EXERCISE OBJECTIVE
Pick each line containing the word "option" out of the data below.

Stored items:
(* ===== verification/AesGcm.v ===== *)
(** * AES-GCM in the provider and its use by BaseCryptLib

    The state machine of openssl/providers/implementations/ciphers/ciphercommon_gcm.c
    over [GCM128_CONTEXT], with the methods of ciphercommon_gcm_hw.c and
    cipher_aes_gcm_hw.c in a build without assembler ([ctr] is NULL), and the part
    of openssl/crypto/evp/evp_enc.c that leads to a provided cipher.  [evp_seal] and
    [evp_open] are the sequences of EVP calls of CryptAeadAesGcm.c.

    What the code takes from its surroundings is an argument: [RAND], the generator
    that is asked for an IV when none was given; [inplace], whether the caller's
    output pointer equals its input pointer, which only the records of TLS ask
    for; and [mem], which of the allocations and the fetch of the cipher succeed.
    The generator, [inplace] and [mem] are arbitrary in the theorems. *)
From stdpp Require Import base list.
From Stdlib Require Import ZArith Lia.
From S2P Require Import Prelude Aes Gcm GcmStream.
#[local] Open Scope Z_scope.

Definition UNINITIALISED_SIZET : Z := 2 ^ 64 - 1.
Definition IV_STATE_UNINITIALISED : Z := 0.
Definition IV_STATE_BUFFERED : Z := 1.
Definition IV_STATE_COPIED : Z := 2.
Definition IV_STATE_FINISHED : Z := 3.
Definition GCM_IV_DEFAULT_SIZE : Z := 12.
Definition GCM_IV_MAX_SIZE : Z := 128.
Definition GCM_TAG_MAX_SIZE : Z := 16.
Definition EVP_GCM_TLS_TAG_LEN : Z := 16.
Definition EVP_GCM_TLS_FIXED_IV_LEN : Z := 4.
Definition EVP_GCM_TLS_EXPLICIT_IV_LEN : Z := 8.
Definition EVP_AEAD_TLS1_AAD_LEN : Z := 13.

(** [PROV_GCM_CTX] and the key schedule of [PROV_AES_GCM_CTX]; the fields that
    the modelled code does not use ([mode], [pad], [num], ...) are left out.
    [stray] is no field of the code: it records that an access left [iv] or the
    data of a parameter, after which a run of the code has no meaning. *)
Record PROV_GCM_CTX := mkProv {
  keylen : Z; ivlen : Z; taglen : Z; tls_aad_len : Z; tls_aad_pad_sz : Z; tls_enc_records : Z;
  iv_state : Z; enc : bool; key_set : bool; iv_gen : bool; iv_gen_rand : bool; stray : bool;
  iv : bytes; buf : bytes; gcm : GCM128_CONTEXT; ks : AES_KEY }.

Definition with_enc (c : PROV_GCM_CTX) (e : bool) : PROV_GCM_CTX :=
  mkProv (keylen c) (ivlen c) (taglen c) (tls_aad_len c) (tls_aad_pad_sz c) (tls_enc_records c)
    (iv_state c) e (key_set c) (iv_gen c) (iv_gen_rand c) (stray c) (iv c) (buf c) (gcm c)
    (ks c).
Definition with_iv (c : PROV_GCM_CTX) (l st : Z) (v : bytes) : PROV_GCM_CTX :=
  mkProv (keylen c) l (taglen c) (tls_aad_len c) (tls_aad_pad_sz c) (tls_enc_records c) st (enc
    c) (key_set c) (iv_gen c) (iv_gen_rand c) (stray c) v (buf c) (gcm c) (ks c).
Definition with_iv_state (c : PROV_GCM_CTX) (st : Z) : PROV_GCM_CTX := with_iv c (ivlen c) st (iv c).
Definition with_tag (c : PROV_GCM_CTX) (l : Z) (b : bytes) : PROV_GCM_CTX :=
  mkProv (keylen c) (ivlen c) l (tls_aad_len c) (tls_aad_pad_sz c) (tls_enc_records c) (iv_state
    c) (enc c) (key_set c) (iv_gen c) (iv_gen_rand c) (stray c) (iv c) b (gcm c) (ks c).
Definition with_gcm (c : PROV_GCM_CTX) (g : GCM128_CONTEXT) : PROV_GCM_CTX :=
  mkProv (keylen c) (ivlen c) (taglen c) (tls_aad_len c) (tls_aad_pad_sz c) (tls_enc_records c)
    (iv_state c) (enc c) (key_set c) (iv_gen c) (iv_gen_rand c) (stray c) (iv c) (buf c) g
    (ks c).
Definition with_key (c : PROV_GCM_CTX) (k : AES_KEY) (g : GCM128_CONTEXT) : PROV_GCM_CTX :=
  mkProv (keylen c) (ivlen c) (taglen c) (tls_aad_len c) (tls_aad_pad_sz c) (tls_enc_records c)
    (iv_state c) (enc c) true (iv_gen c) (iv_gen_rand c) (stray c) (iv c) (buf c) g k.
Definition with_records (c : PROV_GCM_CTX) (n : Z) : PROV_GCM_CTX :=
  mkProv (keylen c) (ivlen c) (taglen c) (tls_aad_len c) (tls_aad_pad_sz c) n (iv_state c) (enc
    c) (key_set c) (iv_gen c) (iv_gen_rand c) (stray c) (iv c) (buf c) (gcm c) (ks c).
Definition with_iv_gen (c : PROV_GCM_CTX) (g r : bool) : PROV_GCM_CTX :=
  mkProv (keylen c) (ivlen c) (taglen c) (tls_aad_len c) (tls_aad_pad_sz c) (tls_enc_records c)
    (iv_state c) (enc c) (key_set c) g r (stray c) (iv c) (buf c) (gcm c) (ks c).
Definition with_tls (c : PROV_GCM_CTX) (n pad : Z) : PROV_GCM_CTX :=
  mkProv (keylen c) (ivlen c) (taglen c) n pad (tls_enc_records c) (iv_state c) (enc c) (key_set
    c) (iv_gen c) (iv_gen_rand c) (stray c) (iv c) (buf c) (gcm c) (ks c).
Definition with_stray (c : PROV_GCM_CTX) : PROV_GCM_CTX :=
  mkProv (keylen c) (ivlen c) (taglen c) (tls_aad_len c) (tls_aad_pad_sz c) (tls_enc_records c)
    (iv_state c) (enc c) (key_set c) (iv_gen c) (iv_gen_rand c) true (iv c) (buf c) (gcm c)
    (ks c).

(** [memcpy (b + off, d, |d|)] inside [b]. *)
Definition splice (b : bytes) (off : nat) (d : bytes) : bytes :=
  take off b ++ d ++ drop (off + length d) b.

(** [aes_gcm_newctx] and [ossl_gcm_initctx]; [gcm] is zeroed, its cipher is
    null until a key is set. *)
Definition zero_gcm : GCM128_CONTEXT :=
  mkGcm128 (replicate 16 0) (replicate 16 0) (replicate 16 0) 0 0 (replicate 16 0) zero128
    (replicate 16 zero128) 0 0 (fun b => b).
Definition aes_gcm_newctx (keybits : Z) : PROV_GCM_CTX :=
  mkProv (keybits / 8) (EVP_GCM_TLS_FIXED_IV_LEN + EVP_GCM_TLS_EXPLICIT_IV_LEN)
    UNINITIALISED_SIZET UNINITIALISED_SIZET 0 0
    IV_STATE_UNINITIALISED false false false false false (zeros GCM_IV_MAX_SIZE) (zeros 16) zero_gcm
    (mkAesKey (replicate 60 0) 0).

(** The methods: cipher_aes_gcm_hw.c and ciphercommon_gcm_hw.c. *)
Definition aes_gcm_initkey (c : PROV_GCM_CTX) (key : bytes) (kl : Z) : bool * PROV_GCM_CTX :=
  let '(_, k) := AES_set_encrypt_key (Some key) (kl * 8) (Some (ks c)) in
  let k := default (ks c) k in
  (true, with_key c k (CRYPTO_gcm128_init (fun b => AES_encrypt b k))).
Definition ossl_gcm_setiv (c : PROV_GCM_CTX) (v : bytes) (l : Z) : bool * PROV_GCM_CTX :=
  (true, with_gcm c (CRYPTO_gcm128_setiv (gcm c) (take (Z.to_nat l) v))).
Definition ossl_gcm_aad_update (c : PROV_GCM_CTX) (aad : bytes) : bool * PROV_GCM_CTX :=
  let '(r, g) := CRYPTO_gcm128_aad (gcm c) aad in (r =? 0, with_gcm c g).
Definition generic_aes_gcm_cipher_update (c : PROV_GCM_CTX) (inp : bytes)
  : bool * bytes * PROV_GCM_CTX :=
  let '(r, out, g) := if enc c then CRYPTO_gcm128_encrypt (gcm c) inp
                      else CRYPTO_gcm128_decrypt (gcm c) inp in
  (r =? 0, out, with_gcm c g).
(** [ossl_gcm_cipher_final (ctx, tag)] for the bytes at [tag]: result, the bytes
    there afterwards, context. *)
Definition ossl_gcm_cipher_final (c : PROV_GCM_CTX) (tag : bytes) : bool * bytes * PROV_GCM_CTX :=
  if enc c then
    let '(t, g) := CRYPTO_gcm128_tag (gcm c) (Z.to_nat GCM_TAG_MAX_SIZE) in
    (true, splice tag 0 t, with_tag (with_gcm c g) GCM_TAG_MAX_SIZE (buf c))
  else
    let '(r, g) := CRYPTO_gcm128_finish (gcm c) (Some tag) (Z.to_nat (taglen c)) in
    (r =? 0, tag, with_gcm c g).
(** [ossl_gcm_one_shot] for the bytes at [tag]: result, the bytes at [out], the
    bytes at [tag] afterwards, context. *)
Definition ossl_gcm_one_shot (c : PROV_GCM_CTX) (aad inp tag : bytes)
  : bool * bytes * bytes * PROV_GCM_CTX :=
  let '(ok, c) := ossl_gcm_aad_update c aad in
  if negb ok then (false, [], tag, c) else
  let '(ok, out, c) := generic_aes_gcm_cipher_update c inp in
  if negb ok then (false, out, tag, c) else
  let '(ok, tag, c) := ossl_gcm_cipher_final (with_tag c GCM_TAG_MAX_SIZE (buf c)) tag in
  (ok, out, tag, c).

(** The IV of TLS records: [ctr64_inc], whose loop starts at the last byte,
    [getivgen] and [setivinv]. *)
Fixpoint ctr_inc (r : bytes) : bytes :=
  match r with
  | [] => []
  | x :: r => let x := (x + 1) mod 256 in if 0 <? x then x :: r else x :: ctr_inc r
  end.
Definition ctr64_inc (counter : bytes) : bytes := rev (ctr_inc (rev counter)).
Definition getivgen (c : PROV_GCM_CTX) (olen : Z) : bool * bytes * PROV_GCM_CTX :=
  if negb (iv_gen c) || negb (key_set c) then (false, [], c)
  else
  let c := (ossl_gcm_setiv c (iv c) (ivlen c)).2 in
  let olen := if (olen =? 0) || (ivlen c <? olen) then ivlen c else olen in
  let out := take (Z.to_nat olen) (drop (Z.to_nat (ivlen c - olen)) (iv c)) in
  if ivlen c <? 8 then (false, out, with_stray c)
  else
  let at_ := Z.to_nat (ivlen c - 8) in
  (true, out, with_iv c (ivlen c) IV_STATE_COPIED
                (splice (iv c) at_ (ctr64_inc (take 8 (drop at_ (iv c)))))).
Definition setivinv (c : PROV_GCM_CTX) (inp : bytes) (inl : Z) : bool * PROV_GCM_CTX :=
  if negb (iv_gen c) || negb (key_set c) || enc c then (false, c)
  else if (ivlen c <? inl) || (zlen inp <? inl) then (false, with_stray c)
  else
  let v := splice (iv c) (Z.to_nat (ivlen c - inl)) (take (Z.to_nat inl) inp) in
  let c := (ossl_gcm_setiv (with_iv c (ivlen c) (iv_state c) v) v (ivlen c)).2 in
  (true, with_iv_state c IV_STATE_COPIED).

(** [gcm_tls_init (ctx, aad, aad_len)]: the padding, 0 for a refusal. *)
Definition gcm_tls_init (c : PROV_GCM_CTX) (aad : bytes) (aad_len : Z) : Z * PROV_GCM_CTX :=
  if negb (aad_len =? EVP_AEAD_TLS1_AAD_LEN) then (0, c)
  else if zlen aad <? aad_len then (0, with_stray c)
  else
  let b := splice (buf c) 0 (take (Z.to_nat aad_len) aad) in
  let c := with_tls (with_tag c (taglen c) b) aad_len (tls_aad_pad_sz c) in
  let len := Z.lor (Z.shiftl (nth (Z.to_nat (aad_len - 2)) b 0) 8) (nth (Z.to_nat (aad_len - 1)) b 0) in
  if len <? EVP_GCM_TLS_EXPLICIT_IV_LEN then (0, c)
  else
  let len := len - EVP_GCM_TLS_EXPLICIT_IV_LEN in
  if negb (enc c) && (len <? EVP_GCM_TLS_TAG_LEN) then (0, c)
  else
  let len := if enc c then len else len - EVP_GCM_TLS_TAG_LEN in
  (EVP_GCM_TLS_TAG_LEN, with_tag c (taglen c) (splice b (Z.to_nat (aad_len - 2)) 
                                                    [Z.shiftr len 8 mod 256; Z.land len 255])).

(** The parameters the code reads: the size and the bytes at the pointer of one;
    [UNREADABLE] is a parameter of one of these names whose type or value
    [OSSL_PARAM_get_size_t] or the test of [data_type] refuses, [UNKNOWN] one of
    another name. *)
Inductive OSSL_PARAM :=
| AEAD_TAG (sz : Z) (data : option bytes)
| AEAD_IVLEN (sz : Z)
| AEAD_TLS1_AAD (sz : Z) (data : bytes)
| AEAD_TLS1_IV_FIXED (sz : Z) (data : bytes)
| AEAD_TLS1_SET_IV_INV (sz : Z) (data : option bytes)
| UNREADABLE
| UNKNOWN.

ANSWER SPACE
| AEAD_TAG (sz : Z) (data : option bytes)
| AEAD_TLS1_SET_IV_INV (sz : Z) (data : option bytes)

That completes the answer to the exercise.